_Task item:_ Copy each line of the records that includes "parent".

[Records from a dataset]
○ ○ ○ ○ ○

(** A set of inodes in use, closed under the entries of its directories. *)
Record tree (V : Z -> block) (Tr : Z -> Prop) : Prop := {
  tr_inum i : Tr i -> 0 <= i < sb_ninodes sb;
  tr_type i : Tr i -> i_type (disk_ino V i) <> 0;
  tr_nlink i : Tr i -> i_nlink (disk_ino V i) <> 0;
  tr_dir i : Tr i -> i_type (disk_ino V i) = T_DIR -> dir_ok V (disk_ino V i);
  tr_entry i j n : Tr i -> i_type (disk_ino V i) = T_DIR -> (j, n) ∈ dents V (disk_ino V i) -> j <> 0 -> Tr j
}.

(** Following the names in [es] from inode [i]; with [parent] up to the
    directory that the last name is to be looked up in. *)
Fixpoint walk (V : Z -> block) (i : Z) (parent : bool) (es : list (list Z)) : option Z :=
  match es with
  | [] => if parent then None else Some i
  | e :: es' =>
      if i_type (disk_ino V i) =? T_DIR then
        if parent && bool_decide (es' = []) then Some i
        else match dir_find (dents V (disk_ino V i)) e 0 with
             | Some (_, j) => walk V j parent es'
             | None => None
             end
      else None
  end.

Definition same_data (p q : inode) : Prop :=
  i_type p = i_type q /\ i_nlink p = i_nlink q /\ i_size p = i_size q /\ i_addrs p = i_addrs q.
Lemma close_image s' : img_ok V' s' -> mk_freeblock s' = mk_freeblock s -> image_of V' fs.
Proof.
  intros Hi Hfr. assert (Hlow : forall b, b < 32 -> V' b = V b).
  { intros b Hb. apply fn_lookup_insert_ne. rewrite IBLOCK_eq. change (1 / 16) with 0. lia. }
  assert (Hlen : length (image_files fs) = S (length fs)) by (cbn; by rewrite length_fmap).
  destruct close_root_ok as [Hd _]. destruct close_inode as [E1 E2]. split.
  - rewrite Hlow by lia. rewrite (ho_sb _ _ _ Hh). vm_compute. reflexivity.
  - intros b Hb. change nlog with 30 in Hb. rewrite Hlow by lia. apply (ho_boot _ _ _ Hh). lia.
  - exact close_fs.
  - intros b Hb. rewrite (img_bit V' s') by done. by rewrite Hfr, (ho_used _ _ _ Hh).
  - exact Hd.
  - change ROOTINO with 1. rewrite E1. pose proof (ho_file _ _ _ Hh 0 T_DIR _ eq_refl) as G.
    split; [exact (go_type _ _ _ _ G)|exact (go_nlink _ _ _ _ G)].
  - exact close_dents.
  - intros i f Hf. replace (2 + Z.of_nat i) with (1 + Z.of_nat (S i)) by lia. eapply (close_others s'); [done|done|done|].
    change (((fun f => (T_FILE, contents f)) <$> fs) !! i = Some (T_FILE, contents f)). by rewrite list_lookup_fmap, Hf.
  - intros x y b Hne Hx Hy A%(close_owned s') B%(close_owned s'); try done.
    apply (ho_disj _ _ _ Hh (Z.to_nat (x - 1)) (Z.to_nat (y - 1)) b); try lia.
    + by replace (1 + Z.of_nat (Z.to_nat (x - 1))) with x by lia.
    + by replace (1 + Z.of_nat (Z.to_nat (y - 1))) with y by lia.
  - intros i Hr. change NINODES with 200 in Hr. rewrite E2 by (unfold inum_ok; lia). apply (ho_rest _ _ _ Hh). lia.
Qed.
End Close.

(** The blocks of an image file. *)
Definition img_view (img : list block) (b : Z) : block := if b <? 0 then zero_block else nth (Z.to_nat b) img zero_block.

(** The free map on disk. *)
Lemma bitmap_img V s : img_ok V s -> exists s', (b <-! gets mk_freeblock ;; balloc b) s = Done tt s' /\
  length (mk_img s') = Z.to_nat FSSIZE /\ V = img_view (mk_img s').
Proof.
  intros [H1 H2 H3 H4 H5]. rewrite (bind_Done (gets _) _ s _ s eq_refl). unfold balloc.
  rewrite (proj2 (Z.ltb_lt _ _)) by (unfold BSIZE; lia). cbn [negb panic_if]. rewrite (bind_Done _ _ s tt s eq_refl).
  eexists. split; [reflexivity|]. cbv zeta. change (sb_bmapstart sb) with 45. change (Z.to_nat 45) with 45%nat.
  rewrite decide_True by (rewrite H1; unfold FSSIZE; lia). cbn [mk_img set_img]. split; [by rewrite length_insert|].
  apply functional_extensionality. intros b. unfold img_view. destruct (Z.ltb_spec b 0); [apply H5; lia|]. rewrite nth_lookup.
  destruct (decide (b = 45)) as [->|Hne]; [|destruct (decide (b < 2000))].
  - change (Z.to_nat 45) with 45%nat. rewrite list_lookup_insert_eq; [by rewrite H3|]. rewrite H1. unfold FSSIZE. lia.
  - rewrite list_lookup_insert_ne by lia. by rewrite H2.
  - rewrite (proj2 (lookup_ge_None _ _)) by (rewrite length_insert, H1; unfold FSSIZE; lia). apply H5. lia.
Qed.

Lemma mkfs_image files : Forall file_good files -> Z.of_nat (length files) <= 198 ->
  (2 + Z.of_nat (length files)) mod 64 <> 0 -> used (image_files files) <= FSSIZE ->
  exists s, main files mkfs0 = Done tt s /\ length (mk_img s) = Z.to_nat FSSIZE /\ image_of (img_view (mk_img s)) files.
Proof.
  intros Hg Hn Hmod Hu. change FSSIZE with 2000 in Hu. unfold main. rewrite (bind_Done _ _ _ tt (Mk [] 1 46)) by (by rewrite nmeta_eq).
  rewrite (bind_Done _ _ _ _ _ zero_image).
  destruct (root_holds (fun rootino => for_each files (add_file rootino) ;;; fix_root_size rootino ;;; b <-! gets mk_freeblock ;; balloc b))
    as (V1 & s1 & R1 & H1); [etransitivity; [apply (used_files [] files)|exact Hu]|].
  destruct (add_files_holds files V1 s1 [] H1 Hg Hn Hu) as (V2 & s2 & R2 & H2).
  destruct (close_run V2 s2 files H2 Hn Hmod) as (s3 & R3 & I3 & F3).
  pose proof (close_image V2 s2 files H2 Hg Hn Hmod s3 I3 F3) as Him. destruct (bitmap_img _ s3 I3) as (s4 & R4 & L4 & M4).
  exists s4. split; [|split; [exact L4|by rewrite <- M4]].
  rewrite R1. cbv beta. rewrite (bind_Done _ _ _ _ _ R2), (bind_Done _ _ _ _ _ R3). exact R4.
Qed.

(** C17: mkfs, given files whose names and sizes fit, writes an image of
    [FSSIZE] blocks that is a correct file system: its super block is the one
    the kernel reads, its log is empty, the root directory has "." and ".." and
    one entry for each file in order (the rest is empty), each file has the
    bytes that were read and a link count of 1, no block belongs to two inodes,
    the free map marks exactly the blocks in use, and the other inodes are
    free.  The root directory must not end on a block boundary. *)
Theorem mkfs_correct files : Forall file_good files -> Z.of_nat (length files) <= 198 ->
  (2 + Z.of_nat (length files)) mod 64 <> 0 -> used (image_files files) <= FSSIZE ->
  exists s, main files mkfs0 = Done tt s /\ length (mk_img s) = Z.to_nat FSSIZE /\ image_of (img_view (mk_img s)) files.
Proof. apply mkfs_image. Qed.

○ ○ ○ ○ ○

_Solution to this exercise:_
(** Following the names in [es] from inode [i]; with [parent] up to the
Fixpoint walk (V : Z -> block) (i : Z) (parent : bool) (es : list (list Z)) : option Z :=
  | [] => if parent then None else Some i
        if parent && bool_decide (es' = []) then Some i
             | Some (_, j) => walk V j parent es'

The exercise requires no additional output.